Date of Graduation

Winter 12-13-2013

Document Access

Project/Capstone - Global access

Degree Name

Master of Public Affairs (MoPA)


College of Arts and Sciences


Leo T. McCarthy Center for Public Service and the Common Good

First Advisor

Corey Cook

Second Advisor

Jelena Hasbrouck

Third Advisor

Angela Fleekop


Lobbying reform in California’s capital presents a complex policy problem for good government advocates and policymakers. Lobbyists have a large influence on political and policy matters in the state legislature and executive branch. Reform proponents naturally see the oversized influence of lobbyists as a problem. However, how big of a problem is lobbying? Further, what efforts underway now address lobbying? Lobbyists are defined in California law with a monetary and time limit requirement. We can look at current law to understand the failings of regulatory bodies and how the law fails to properly oversee lobbying activity. While there is not one particular solution to combat the loopholes in state law surrounding lobbyists, every option should be considered given the fortunate policy windows facing reformers due to the California Strategies scandal and recent news stories about astroturfing.

The ongoing problem with the definition of a lobbyist is the practice of shadow lobbying. The issue of shadow lobbying arises when individuals operate in the grey area of what the legal definition is so they do not register with the Secretary of State and are not overseen by the Fair Political Practices Commission (FPPC). Shadow lobbying prevents the public from understanding what legislation or executive action that individual is attempting to influence or alter. In order to properly maximize good government reform on lobbying activity, Lobbyists should be defined as an individual receiving compensation by an employer for attempting to influence regulatory, executive or legislative action. Further, if an individual is being paid by a third party to speak out on an issue not as that individual, then they should register with the Secretary of State.

Current regulatory requirements also allow employers to not fully disclose spending activities, shrouding the complete financial priorities and actions by special interest groups in Sacramento. Out of the top ten lobbying spenders during the first six months of 2013, 68 percent of expenditures were not itemized and disclosed to the public (See Appendix 1). The staggering amount of undisclosed money, totaling over $10 million, presents reformers an opportunity to publicize an issue that does not get a lot of attention. The lack of disclosure is not a partisan issue. SEIU-UHW and Howard Jarvis Taxpayers Association hid 98 percent of their expenditures for the first six months of 2013 (See Appendix 1). Without the full disclosure of expenditures, the public is not able to determine if an employer is spending monies to influence policy and whether that employer is hiring strategists, media personnel, and political staff to sway public officials indirectly. The appearance of ordinary community support could cause legislators and staff to infer that a bill is popular or must be stopped based on the outpouring of constituent engagement, that currently could be funded by corporate or special interests not disclosed to the public.

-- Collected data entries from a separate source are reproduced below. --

(* ===== verification/Headers.v ===== *)
(** * Headers: arrays, maps, booleans and nil
    (pkg/msgpack/array.go, map.go, boolean.go, nil.go)

    [length_header] is the shape that every header with a length has; the round
    trips of arrays, maps, strings, binaries and the iterator go through it. *)

From S2P Require Import Prelude Types Errors Integer.

(** ** array.go, map.go *)

Definition AppendArrayHeader (dst : list Z) (n : Z) : list Z :=
  if n <=? 15 then dst ++ [Z.lor 0x90 (u8 n)]
  else if n <=? 0xFFFF then dst ++ 0xdc :: be_enc 2 n
  else dst ++ 0xdd :: be_enc 4 n.

Definition AppendMapHeader (dst : list Z) (n : Z) : list Z :=
  if n <=? 15 then dst ++ [Z.lor 0x80 (u8 n)]
  else if n <=? 0xFFFF then dst ++ 0xde :: be_enc 2 n
  else dst ++ 0xdf :: be_enc 4 n.

Definition ReadArrayHeader (src : Slice) (offset : Z) : go (Z * Z * option error) :=
  if slen src <=? offset then Ret (0, 0, Some ErrShortBuffer) else
  c ← index src offset;
  let '(typ, length, isValueLength) := Get c in
  if bool_decide (typ ≠ Array) then Ret (length, 0, Some (expectedType c Array)) else
  let offset := offset + 1 in
  if negb isValueLength then
    if slen src <? offset + length then Ret (0, offset, Some ErrShortBuffer) else
    let l := length in
    buf ← reslice src offset (offset + l);
    Ret (intFromBuf TInt (live buf), offset + l, None)
  else Ret (length, offset, None).

Definition ReadMapHeader (src : Slice) (offset : Z) : go (Z * Z * option error) :=
  if slen src <=? offset then Ret (0, 0, Some ErrShortBuffer) else
  c ← index src offset;
  let '(typ, length, isValueLength) := Get c in
  if bool_decide (typ ≠ Map) then Ret (length, 0, Some (expectedType c Map)) else
  let offset := offset + 1 in
  if negb isValueLength then
    if slen src <? offset + length then Ret (0, offset, Some ErrShortBuffer) else
    let l := length in
    buf ← reslice src offset (offset + l);
    Ret (intFromBuf TInt (live buf), offset + l, None)
  else Ret (length, offset, None).

(** ** boolean.go, nil.go *)

Definition AppendBool (dst : list Z) (b : bool) : list Z :=
  if b then dst ++ [0xc3] else dst ++ [0xc2].

Definition ReadBool (src : Slice) (offset : Z) : go (bool * Z * option error) :=
  if slen src <=? offset then Ret (false, offset, Some ErrShortBuffer) else
  b ← index src offset;
  let offset := offset + 1 in
  if b =? 0xc2 then Ret (false, offset, None)
  else if b =? 0xc3 then Ret (true, offset, None)
  else Ret (false, offset, Some (expectedType b Bool)).

Definition readBoolUnsafe (c : Z) : bool := c =? 0xc3.

Definition AppendNil (dst : list Z) : list Z := dst ++ [0xc0].

Definition ReadNil (src : Slice) (offset : Z) : go (Z * option error) :=
  if slen src <=? offset then Ret (offset, Some ErrShortBuffer) else
  c ← index src offset;
  if negb (c =? 0xc0) then Ret (offset, Some (Errorf "expected nil (0xc0), got 0x%02x" [FNum c]))
  else Ret (offset + 1, None).

(** ** Headers with a length *)

(** [hd] is a header of type [t] that carries the length [l]: one byte that
    holds it, or a byte and 1, 2 or 4 bytes of length. *)
Definition length_header (t : type) (hd : list Z) (l : Z) : Prop :=
  (∃ c, hd = [c] ∧ is_byte c ∧ Get c = (t, l, true)) ∨
  (∃ h n, hd = h :: be_enc n l ∧ is_byte h ∧ Get h = (t, Z.of_nat n, false) ∧
          (n = 1 ∨ n = 2 ∨ n = 4)%nat ∧ 0 ≤ l < 2 ^ (8 * Z.of_nat n)).

(** The length that a reader gets which sign-extends the length bytes, as the
    readers built on [intFromBuf[int]] do. *)
Definition signed_length (hd : list Z) (l : Z) : Z :=
  match length hd with
  | 2%nat => swrap 8 l
  | 3%nat => swrap 16 l
  | 5%nat => swrap 32 l
  | _ => l
  end.

Lemma length_header_is_bytes t hd l : length_header t hd l → is_bytes hd.
Proof.
  intros [(c & -> & Hc & _)|(h & n & -> & Hh & _)]; auto with bytes.
Qed.

Lemma length_header_pos t hd l : length_header t hd l → 1 ≤ lenZ hd ≤ 5.
Proof. intros [(c & -> & _)|(h & n & -> & _ & _ & Hn & _)]; len_lia. Qed.

Lemma intFromBuf_length n l :
  (n = 1 ∨ n = 2 ∨ n = 4)%nat → 0 ≤ l < 2 ^ (8 * Z.of_nat n) →
  ∀ h, intFromBuf TInt (be_enc n l) = signed_length (h :: be_enc n l) l.
Proof.
  intros Hn Hl h. unfold intFromBuf, signed_length. cbn [length]. rewrite length_be_enc, be_dec_enc.
  rewrite uwrap_small by done. unfold conv; cbn [is_signed bits_of].
  destruct Hn as [->|[->| ->]]; cbv iota;
    match goal with |- swrap 64 (swrap ?w ?z) = _ =>
      pose proof (swrap_range w z ltac:(lia)); rewrite (swrap_small 64); lia end.
Qed.

Lemma uintFromBuf_length n l :
  (n = 1 ∨ n = 2 ∨ n = 4)%nat → 0 ≤ l < 2 ^ (8 * Z.of_nat n) →
  uintFromBuf TUint (be_enc n l) = l.
Proof.
  intros Hn Hl. unfold uintFromBuf. rewrite length_be_enc, be_dec_enc.
  rewrite uwrap_small by done. unfold conv; cbn [is_signed bits_of].
  destruct Hn as [->|[->| ->]]; cbv iota; apply uwrap_small; lia.
Qed.

(** The lengths on which sign extension changes nothing. *)
Definition sign_safe (hd : list Z) (l : Z) : Prop :=
  match length hd with
  | 2%nat => l < 2 ^ 7
  | 3%nat => l < 2 ^ 15
  | 5%nat => l < 2 ^ 31
  | _ => True
  end.

#[export] Instance sign_safe_dec hd l : Decision (sign_safe hd l).
Proof. unfold sign_safe. repeat case_match; apply _. Defined.

Lemma signed_length_safe t hd l :
  length_header t hd l → sign_safe hd l → signed_length hd l = l.
Proof.
  intros [(c & -> & _)|(h & n & -> & _ & _ & Hn & Hl)] Hs; [done|].
  unfold sign_safe, signed_length in *. cbn [length] in *. rewrite length_be_enc in *.
  destruct Hn as [->|[->| ->]]; apply swrap_small; lia.
Qed.

(** On the other lengths the sign-extended length is negative. *)
Lemma signed_length_unsafe t hd l :
  length_header t hd l → ¬ sign_safe hd l → signed_length hd l < 0 ∧ 2 ≤ lenZ hd.
Proof.
  intros [(c & -> & _)|(h & n & -> & _ & _ & Hn & Hl)] Hs; [by destruct Hs|].
  unfold sign_safe, signed_length in *. cbn [length] in *. rewrite length_be_enc in *.
  rewrite lenZ_cons, lenZ_be_enc.
  destruct Hn as [->|[->| ->]]; (split; [|lia]); rewrite swrap_high by lia; lia.
Qed.

(** A fixed tag or-ed with a small number. *)
Lemma lor_fix tag n k :
  0 ≤ k ≤ 8 → tag mod 2 ^ k = 0 → 0 ≤ n < 2 ^ k → Z.lor tag (u8 n) = tag + n.
Proof.
  intros Hk Ht Hn. assert (2 ^ k ≤ 2 ^ 8) by (apply Z.pow_le_mono_r; lia).
  rewrite uwrap_small by lia. apply (lor_add_disjoint _ _ k); [lia|done|lia].
Qed.

#[export] Instance AppendArrayHeader_appender : Appender AppendArrayHeader.
Proof. solve_appender AppendArrayHeader. Qed.
#[export] Instance AppendMapHeader_appender : Appender AppendMapHeader.
Proof. solve_appender AppendMapHeader. Qed.
#[export] Instance AppendBool_appender : Appender AppendBool.
Proof. solve_appender AppendBool. Qed.

(** The two-or-four byte branches of a header. *)
Ltac long_header h n :=
  right; exists h, n; split_and!; [done|unfold is_byte; lia|reflexivity|lia|lia|lia].

Lemma AppendArrayHeader_header n :
  0 ≤ n < 2 ^ 32 → length_header Array (AppendArrayHeader [] n) n.
Proof.
  intros Hn. unfold AppendArrayHeader, length_header. cbn [app].
  destruct (n <=? 15) eqn:E1.
  - left. exists (0x90 + n). rewrite (lor_fix _ _ 4) by (reflexivity || lia).
    rewrite Get_fixarray by lia. split_and!; [done|unfold is_byte; lia..|].
    do 2 f_equal. lia.
  - destruct (n <=? 0xFFFF) eqn:E2; [long_header 0xdc 2%nat|long_header 0xdd 4%nat].
Qed.

Lemma AppendMapHeader_header n :
  0 ≤ n < 2 ^ 32 → length_header Map (AppendMapHeader [] n) n.
Proof.
  intros Hn. unfold AppendMapHeader, length_header. cbn [app].
  destruct (n <=? 15) eqn:E1.
  - left. exists (0x80 + n). rewrite (lor_fix _ _ 4) by (reflexivity || lia).
    rewrite Get_fixmap by lia. split_and!; [done|unfold is_byte; lia..|].
    do 2 f_equal. lia.
  - destruct (n <=? 0xFFFF) eqn:E2; [long_header 0xde 2%nat|long_header 0xdf 4%nat].
Qed.

(** A reader of array or map headers decodes the length with a sign. *)
Lemma ReadArrayHeader_at s off hd n :
  length_header Array hd n → holds_at s off hd →
  ReadArrayHeader s off = Ret (signed_length hd n, off + lenZ hd, None).
Proof.
  intros [(c & -> & Hc & HG)|(h & k & -> & Hh & HG & Hk & Hl)] H; unfold ReadArrayHeader;
    read_head H; rewrite HG, bool_decide_false by (intros []; done); cbn [negb]; [done|].
  apply holds_at_cons in H. read_payload H (be_enc k n) (Z.of_nat k).
  rewrite lenZ_cons, lenZ_be_enc, (intFromBuf_length k n Hk Hl h).
  do 3 f_equal. lia.
Qed.

Lemma ReadMapHeader_at s off hd n :
  length_header Map hd n → holds_at s off hd →
  ReadMapHeader s off = Ret (signed_length hd n, off + lenZ hd, None).
Proof.
  intros [(c & -> & Hc & HG)|(h & k & -> & Hh & HG & Hk & Hl)] H; unfold ReadMapHeader;
    read_head H; rewrite HG, bool_decide_false by (intros []; done); cbn [negb]; [done|].
  apply holds_at_cons in H. read_payload H (be_enc k n) (Z.of_nat k).
  rewrite lenZ_cons, lenZ_be_enc, (intFromBuf_length k n Hk Hl h).
  do 3 f_equal. lia.
Qed.

(** The length that [ReadArrayHeader] and [ReadMapHeader] return for [n] items. *)
Definition items_read (n : Z) : Z :=
  if (2 ^ 15 <=? n) && (n <? 2 ^ 16) then n - 2 ^ 16
  else if 2 ^ 31 <=? n then n - 2 ^ 32
  else n.

Lemma signed_length_items n hd :
  0 ≤ n < 2 ^ 32 → lenZ hd = (if n <=? 15 then 1 else if n <=? 0xFFFF then 3 else 5) →
  signed_length hd n = items_read n.
Proof.
  intros Hn E. unfold signed_length, items_read.
  destruct (n <=? 15) eqn:E1; [|destruct (n <=? 0xFFFF) eqn:E2].
  - assert (length hd = 1%nat) as -> by (unfold lenZ in E; lia). repeat case_match; lia.
  - assert (length hd = 3%nat) as -> by (unfold lenZ in E; lia).
    destruct (_ && _) eqn:E3; [apply swrap_high; lia|].
    rewrite swrap_small by lia. case_match; lia.
  - assert (length hd = 5%nat) as -> by (unfold lenZ in E; lia).
    destruct (_ && _) eqn:E3; [lia|].
    destruct (2 ^ 31 <=? n) eqn:E4; [apply swrap_high; lia|apply swrap_small; lia].
Qed.

(** ** Properties *)

(** An array or map header for up to [2^32 - 1] items is read back at its
    offset with the offset after it; the item count is the one written, except
    that a 16-bit count of 32768 or more and a 32-bit count of [2^31] or more
    come back negative, since the readers decode the count as a signed number. *)
Theorem ReadHeader_AppendHeader dst n rest sp :
  0 ≤ n < 2 ^ 32 →
  ReadArrayHeader (mkSlice (AppendArrayHeader dst n ++ rest) sp) (lenZ dst) =
    Ret (items_read n, lenZ (AppendArrayHeader dst n), None) ∧
  ReadMapHeader (mkSlice (AppendMapHeader dst n ++ rest) sp) (lenZ dst) =
    Ret (items_read n, lenZ (AppendMapHeader dst n), None).
Proof.
  intros Hn. split.
  - rewrite (lenZ_appender AppendArrayHeader).
    rewrite <- (signed_length_items n (AppendArrayHeader [] n)); [|done|].
    + apply ReadArrayHeader_at; [by apply AppendArrayHeader_header|].
      eapply holds_at_app_l, holds_at_appender. apply _.
    + unfold AppendArrayHeader. repeat case_match; reflexivity.
  - rewrite (lenZ_appender AppendMapHeader).
    rewrite <- (signed_length_items n (AppendMapHeader [] n)); [|done|].
    + apply ReadMapHeader_at; [by apply AppendMapHeader_header|].
      eapply holds_at_app_l, holds_at_appender. apply _.
    + unfold AppendMapHeader. repeat case_match; reflexivity.
Qed.

Lemma ReadHeader_AppendHeader_witness :
  ReadArrayHeader (mkSlice (AppendArrayHeader [1] 40000 ++ [2]) []) 1 = Ret (-25536, 4, None) ∧
  ReadMapHeader (mkSlice (AppendMapHeader [1] 40000 ++ [2]) []) 1 = Ret (-25536, 4, None).
Proof. apply (ReadHeader_AppendHeader [1] 40000 [2] []). lia. Defined.

(** The booleans and nil round-trip at any offset, and on any byte [ReadBool]
    accepts exactly the two boolean bytes. *)
Theorem ReadBool_spec src off :
  is_bytes (live src) → 0 ≤ off < slen src →
  ∃ b n e, ReadBool src off = Ret (b, n, e) ∧ n = off + 1 ∧
    match e with
    | None => holds_at src off (AppendBool [] b)
    | Some e => Is e SInvalidHeaderByte = true ∧ b = false ∧
                ¬ holds_at src off [0xc2] ∧ ¬ holds_at src off [0xc3]
    end.
Proof.
  intros Hs Hoff. unfold ReadBool. step_guard; [lia|].
  destruct (index_in_range src off Hoff) as (c & E & Hc). rewrite E. go_simpl.
  assert (holds_at src off [c]) as Hat.
  { exists (take (Z.to_nat off) (live src)), (drop (S (Z.to_nat off)) (live src)).
    split; [symmetry; by apply take_drop_middle|].
    unfold slen, lenZ in *. rewrite length_take. lia. }
  destruct (c =? 0xc2) eqn:E2; [replace c with 0xc2 in Hat by lia; by eauto 10|].
  destruct (c =? 0xc3) eqn:E3; [replace c with 0xc3 in Hat by lia; by eauto 10|].
  do 3 eexists. split; [reflexivity|]. split_and!; try done;
    intros H%index_at; rewrite E in H; injection H; lia.
Qed.

Lemma ReadBool_spec_witness :
  ∃ b n e, ReadBool (sl [0xc0; 0xc3]) 1 = Ret (b, n, e) ∧ n = 1 + 1 ∧
    match e with
    | None => holds_at (sl [0xc0; 0xc3]) 1 (AppendBool [] b)
    | Some e => Is e SInvalidHeaderByte = true ∧ b = false ∧
                ¬ holds_at (sl [0xc0; 0xc3]) 1 [0xc2] ∧ ¬ holds_at (sl [0xc0; 0xc3]) 1 [0xc3]
    end.
Proof.
  apply (ReadBool_spec (sl [0xc0; 0xc3]) 1); [repeat constructor; lia|].
  vm_compute. split; [discriminate|reflexivity].
Defined.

While this paper does not focus on the strategic actions taken by good government groups, focusing on pragmatic and possible reforms is crucial to regulating lobbying. Competing reform concepts often overwhelm advocates as they search for solutions to reform and regulate campaign finance and lobbying laws. Reformers often focus on larger case studies to pinpoint the problem and solution to a good government issue, such as the Citizens United ruling and the upcoming McCutcheon case before the United States Supreme Court. While those reformers do have a point about focusing on Citizens United, their aims are not realistic given the immense difficulty in amending the U.S. Constitution and that money is considered free speech. This paper reviews possible strategies ranging from the ballot box to policy solutions based in Sacramento to determine if another narrative is possible for reformers in California to latch onto for lobbying reform, rather than just looking at campaign finance reform and federal issues.Reformers and policymakers face a challenge on how to tackle a diverse and complex policy -- the Political Reform Act (PRA). In addition, examining previous legislation in the state legislature that addressed lobbying reform gives this paper guidelines for current solutions to the policy problems examined here.

A multi-dimensional approach to tackle the problems of astroturfing and shadow lobbying is necessary to restore regulatory oversight -- already enshrined in state law -- for the FPPC to remain committed to protecting California’s democratic principles. The FPPC, with a limited budget and staff resources, must be given every available tool and regulatory authority to properly oversee how public policy is affected by the lobbying community. The law currently allows loopholes to exist to allow shadow lobbying and astroturfing by employers and lobbyists. Closing these loopholes now could address the shortfalls in regulatory oversight and ensure disclosure is prominent, accessible and clear. While focusing our attention just to the FPPC would be easier, reformers must look at how lobbyists are defined and if a strategy based outside of Sacramento is worth pursuing.